Collected data entries
*** Block opens ***
Definition w_float (f : float) (a : dump_arg) : res dump_arg := w_bytes (float_text w f) a.

Definition add_symbol (id : ID) (a : dump_arg) : dump_arg :=
  mkDump (str a) (dest a) (<[id := Z.of_nat (size (symbols a))]> (symbols a)) (data a) (heap a).

Definition add_data (l : loc) (a : dump_arg) : dump_arg :=
  mkDump (str a) (dest a) (symbols a) (<[l := Z.of_nat (size (data a))]> (data a)) (heap a).

Definition w_symbol (id : ID) (a : dump_arg) : res dump_arg :=
  match symbols a !! id with
  | Some num => w_long num (w_byte TYPE_SYMLINK a)
  | None => a ← w_bytes id (w_byte TYPE_SYMBOL a); Ok (add_symbol id a)
  end.

(** A name that starts with '#' is that of an anonymous class. *)
Definition w_unique (s : bytes) (a : dump_arg) : res dump_arg :=
  if bool_decide (head s = Some 35) then Err (Raise TypeError) else w_symbol s a.

Definition class2path (c : cid) : res bytes :=
  let n := class_path w c in
  if bool_decide (head n = Some 35) then Err (Raise TypeError) else
  match rb_path2class w n with
  | None => Err (Raise ArgumentError)
  | Some c' => if bool_decide (c' = c) then Ok n else Err (Raise TypeError)
  end.

Definition w_class (type : Z) (c : cid) (a : dump_arg) : res dump_arg :=
  let a := w_byte type a in
  p ← class2path c; w_unique p a.

(** [is_pure] is whether the object has the core class itself. *)
Definition w_uclass (k : option cid) (a : dump_arg) : res dump_arg :=
  match k with
  | None => Ok a
  | Some c => let a := w_byte TYPE_UCLASS a in p ← class2path c; w_unique p a
  end.

(** [shortlen]: the number of 16-bit words without the leading zeros. *)
Fixpoint count_shorts (n : nat) (num : Z) : Z :=
  match n with
  | O => 0
  | S n' => if num =? 0 then 0 else 1 + count_shorts n' (Z.shiftr num 16)
  end.

Definition shortlen (ds : list Z) : res Z :=
  num ← aload ds (zlen ds - 1);
  Ok ((zlen ds - 1) * 8 / 2 + count_shorts 4 num).

(** The words of a digit; of the last digit up to the last one that is not 0. *)
Fixpoint w_shorts (n : nat) (last : bool) (num : Z) (a : dump_arg) : dump_arg :=
  match n with
  | O => a
  | S n' =>
      let a := w_short (Z.land num 65535) a in
      let num := Z.shiftr num 16 in
      if last && (num =? 0) then a else w_shorts n' last num a
  end.

Fixpoint w_digits (ds : list Z) (a : dump_arg) : dump_arg :=
  match ds with
  | [] => a
  | d :: ds' => w_digits ds' (w_shorts 4 (match ds' with [] => true | _ => false end) d a)
  end.

Definition w_bignum (b : big) (a : dump_arg) : res dump_arg :=
  let a := w_byte TYPE_BIGNUM a in
  let a := w_byte (if sign b then 43 else 45) a in
  n ← shortlen (digits b);
  a ← w_long n a;
  Ok (w_digits (digits b) a).

(** [w_object] on each of a list of values, in order. *)
Fixpoint w_all {A} (f : A → dump_arg → res dump_arg) (xs : list A) (a : dump_arg) : res dump_arg :=
  match xs with
  | [] => Ok a
  | x :: xs' => a ← f x a; w_all f xs' a
  end.

Definition w_pair (wr : value → dump_arg → res dump_arg) (p : value * value) (a : dump_arg) : res dump_arg :=
  a ← wr (fst p) a; wr (snd p) a.

Definition w_member (wr : value → dump_arg → res dump_arg) (p : ID * value) (a : dump_arg) : res dump_arg :=
  a ← w_symbol (fst p) a; wr (snd p) a.

(** The contents of an object that is met for the first time; [wr] writes a value at
    the next level.  [w_uclass] of a regexp gets the class [rb_cRegexp] where it
    expects [is_pure], so that it writes nothing. *)
Definition w_contents (wr : value → dump_arg → res dump_arg) (o : obj) (a : dump_arg) : res dump_arg :=
  match o with
  | OClass c => p ← class2path c; w_rstring p (w_byte TYPE_CLASS a)
  | OModule c => p ← class2path c; w_rstring p (w_byte TYPE_MODULE a)
  | OBignum b => w_bignum b a
  | OString k s => a ← w_uclass k a; w_rstring s (w_byte TYPE_STRING a)
  | ORegexp k s options => a ← w_bytes s (w_byte TYPE_REGEXP a); Ok (w_byte options a)
  | OArray k vs => a ← w_uclass k a; a ← w_long (zlen vs) (w_byte TYPE_ARRAY a); w_all wr vs a
  | OHash k ps => a ← w_uclass k a; a ← w_long (zlen ps) (w_byte TYPE_HASH a); w_all (w_pair wr) ps a
  | OStruct c ms => a ← w_class TYPE_STRUCT c a; a ← w_long (zlen ms) a; w_all (w_member wr) ms a
  | OObject c ivs => a ← w_class TYPE_OBJECT c a; a ← w_long (zlen ivs) a; w_all (w_member wr) ivs a
  | OData => Err (Raise TypeError)
  end.

(** A tagged fixnum, as a signed word. *)
Definition INT2FIX (n : Z) : Z := 4 * n + 1.

Definition new_obj (o : obj) (a : dump_arg) : loc * dump_arg :=
  let l := base.fresh (dom (heap a)) in
  (l, mkDump (str a) (dest a) (symbols a) (data a) (<[l := o]> (heap a))).

Fixpoint w_object (fuel : nat) (limit : Z) (v : value) (a : dump_arg) : res dump_arg :=
  match fuel with
  | O => Err NoFuel
  | S fuel' =>
      if limit =? 0 then Err (Raise ArgumentError) else
      let limit := limit - 1 in
      match v with
      | VNil => Ok (w_byte TYPE_NIL a)
      | VTrue => Ok (w_byte TYPE_TRUE a)
      | VFalse => Ok (w_byte TYPE_FALSE a)
      | VFix n =>
          if (Z.shiftr (INT2FIX n) 31 =? 0) || (Z.shiftr (INT2FIX n) 31 =? -1)
          then w_long n (w_byte TYPE_FIXNUM a)
          else b ← rb_int2big n; let '(l, a) := new_obj (OBignum b) a in w_object fuel' limit (VRef l) a
      | VFloat f => w_float f (w_byte TYPE_FLOAT a)
      | VSym id => w_symbol id a
      | VRef l =>
          match data a !! l with
          | Some num => w_long num (w_byte TYPE_LINK a)
          | None =>
              o ← of_option BadPointer (heap a !! l);
              w_contents (w_object fuel' limit) o (add_data l a)
          end
      end
  end.

(** [Marshal.dump]: the bytes of the result, or those that went to the port. *)
Definition marshal_dump (fuel : nat) (h : gmap loc obj) (v : value) (port : bool) (limit : Z) : res bytes :=
  let a := mkDump [] (if port then Some [] else None) ∅ ∅ h in
  let a := w_byte MARSHAL_MINOR (w_byte MARSHAL_MAJOR a) in
  a ← w_object fuel limit v a;
  Ok (match dest a with Some out => out ++ str a | None => str a end).

(** ** The reader, from a string *)

Record load_arg := mkLoad {
  src : bytes;                 (* from [arg->offset] on *)
  lsymbols : gmap Z ID;
  ldata : gmap Z value;
  lheap : list obj
}.

Definition r_byte (a : load_arg) : res (Z * load_arg) :=
  match src a with
  | c :: s => Ok (c, mkLoad s (lsymbols a) (ldata a) (lheap a))
  | [] => Err (Raise ArgumentError)
  end.

Definition SIGN_EXTEND_CHAR (c : Z) : Z := if c <? 128 then c else c - 256.

(** The loops of [r_long], over the bytes [i] to [c - 1]. *)
Fixpoint r_long_pos (n : nat) (i x : Z) (a : load_arg) : res (Z * load_arg) :=
  match n with
  | O => Ok (x, a)
  | S n' => '(b, a) ← r_byte a; r_long_pos n' (i + 1) (Z.lor x (Z.shiftl b (8 * i))) a
  end.

Fixpoint r_long_neg (n : nat) (i x : Z) (a : load_arg) : res (Z * load_arg) :=
  match n with
  | O => Ok (x, a)
  | S n' =>
      '(b, a) ← r_byte a;
      let x := Z.land x (Z.lnot (Z.shiftl 255 (8 * i))) in
      r_long_neg n' (i + 1) (Z.lor x (Z.shiftl b (8 * i))) a
  end.

Definition r_long (a : load_arg) : res (Z * load_arg) :=
  '(b, a) ← r_byte a;
  let c := SIGN_EXTEND_CHAR b in
  if c =? 0 then Ok (0, a) else
  if 0 <? c then
    if (4 <? c) && (c <? 128) then Ok (c - 5, a) else
    if 8 <? c then Err (Raise TypeError) else r_long_pos (Z.to_nat c) 0 0 a
  else
    if (-129 <? c) && (c <? -4) then Ok (c + 5, a) else
    let c := - c in
    if 8 <? c then Err (Raise TypeError) else r_long_neg (Z.to_nat c) 0 (-1) a.

(** A negative length passes the test and goes to [memcpy]. *)
Definition r_bytes0 (len : Z) (a : load_arg) : res (bytes * load_arg) :=
  if len =? 0 then Ok ([], a) else
  if len <=? zlen (src a) then
    if len <? 0 then Err OutOfBounds
    else Ok (take (Z.to_nat len) (src a), mkLoad (drop (Z.to_nat len) (src a)) (lsymbols a) (ldata a) (lheap a))
  else Err (Raise ArgumentError).

Definition r_bytes (a : load_arg) : res (bytes * load_arg) :=
  '(len, a) ← r_long a; r_bytes0 len a.

Definition r_symlink (a : load_arg) : res (ID * load_arg) :=
  '(num, a) ← r_long a;
  match lsymbols a !! num with
  | Some id => Ok (id, a)
  | None => Err (Raise ArgumentError)
  end.

Definition r_symreal (a : load_arg) : res (ID * load_arg) :=
  '(s, a) ← r_bytes a;
  let id := strz s in
  Ok (id, mkLoad (src a) (<[Z.of_nat (size (lsymbols a)) := id]> (lsymbols a)) (ldata a) (lheap a)).

Definition r_symbol (a : load_arg) : res (ID * load_arg) :=
  '(type, a) ← r_byte a;
  if type =? TYPE_SYMBOL then r_symreal a
  else if type =? TYPE_SYMLINK then r_symlink a
  else Err (Raise ArgumentError).

Definition r_unique (a : load_arg) : res (bytes * load_arg) := r_symbol a.

Definition r_string (a : load_arg) : res (bytes * load_arg) :=
  '(s, a) ← r_bytes a; Ok (strz s, a).

Definition r_entry (v : value) (a : load_arg) : load_arg :=
  mkLoad (src a) (lsymbols a) (<[Z.of_nat (size (ldata a)) := v]> (ldata a)) (lheap a).

Definition path2class (p : bytes) : res cid :=
  match rb_path2class w p with
  | None => Err (Raise ArgumentError)
  | Some c => if is_module w c then Err (Raise ArgumentError) else Ok c
  end.

Definition path2module (p : bytes) : res cid :=
  match rb_path2class w p with
  | None => Err (Raise ArgumentError)
  | Some c => if is_module w c then Ok c else Err (Raise ArgumentError)
  end.

(** A new object, entered in the table of the links. *)
Definition new_entry (o : obj) (a : load_arg) : loc * load_arg :=
  let l := length (lheap a) in
  (l, r_entry (VRef l) (mkLoad (src a) (lsymbols a) (ldata a) (lheap a ++ [o]))).

Definition set_obj (l : loc) (o : obj) (a : load_arg) : load_arg :=
  mkLoad (src a) (lsymbols a) (ldata a) (<[l := o]> (lheap a)).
*** Block closes ***
What the exercise asks: Take the lines above from the one containing "else Err (Raise TypeError)" to the one containing "(** The words" and retype them exactly, both ends included, with nothing added.

Exercise result:
  | Some c' => if bool_decide (c' = c) then Ok n else Err (Raise TypeError)
  end.

Definition w_class (type : Z) (c : cid) (a : dump_arg) : res dump_arg :=
  let a := w_byte type a in
  p ← class2path c; w_unique p a.

(** [is_pure] is whether the object has the core class itself. *)
Definition w_uclass (k : option cid) (a : dump_arg) : res dump_arg :=
  match k with
  | None => Ok a
  | Some c => let a := w_byte TYPE_UCLASS a in p ← class2path c; w_unique p a
  end.

(** [shortlen]: the number of 16-bit words without the leading zeros. *)
Fixpoint count_shorts (n : nat) (num : Z) : Z :=
  match n with
  | O => 0
  | S n' => if num =? 0 then 0 else 1 + count_shorts n' (Z.shiftr num 16)
  end.

Definition shortlen (ds : list Z) : res Z :=
  num ← aload ds (zlen ds - 1);
  Ok ((zlen ds - 1) * 8 / 2 + count_shorts 4 num).

(** The words of a digit; of the last digit up to the last one that is not 0. *)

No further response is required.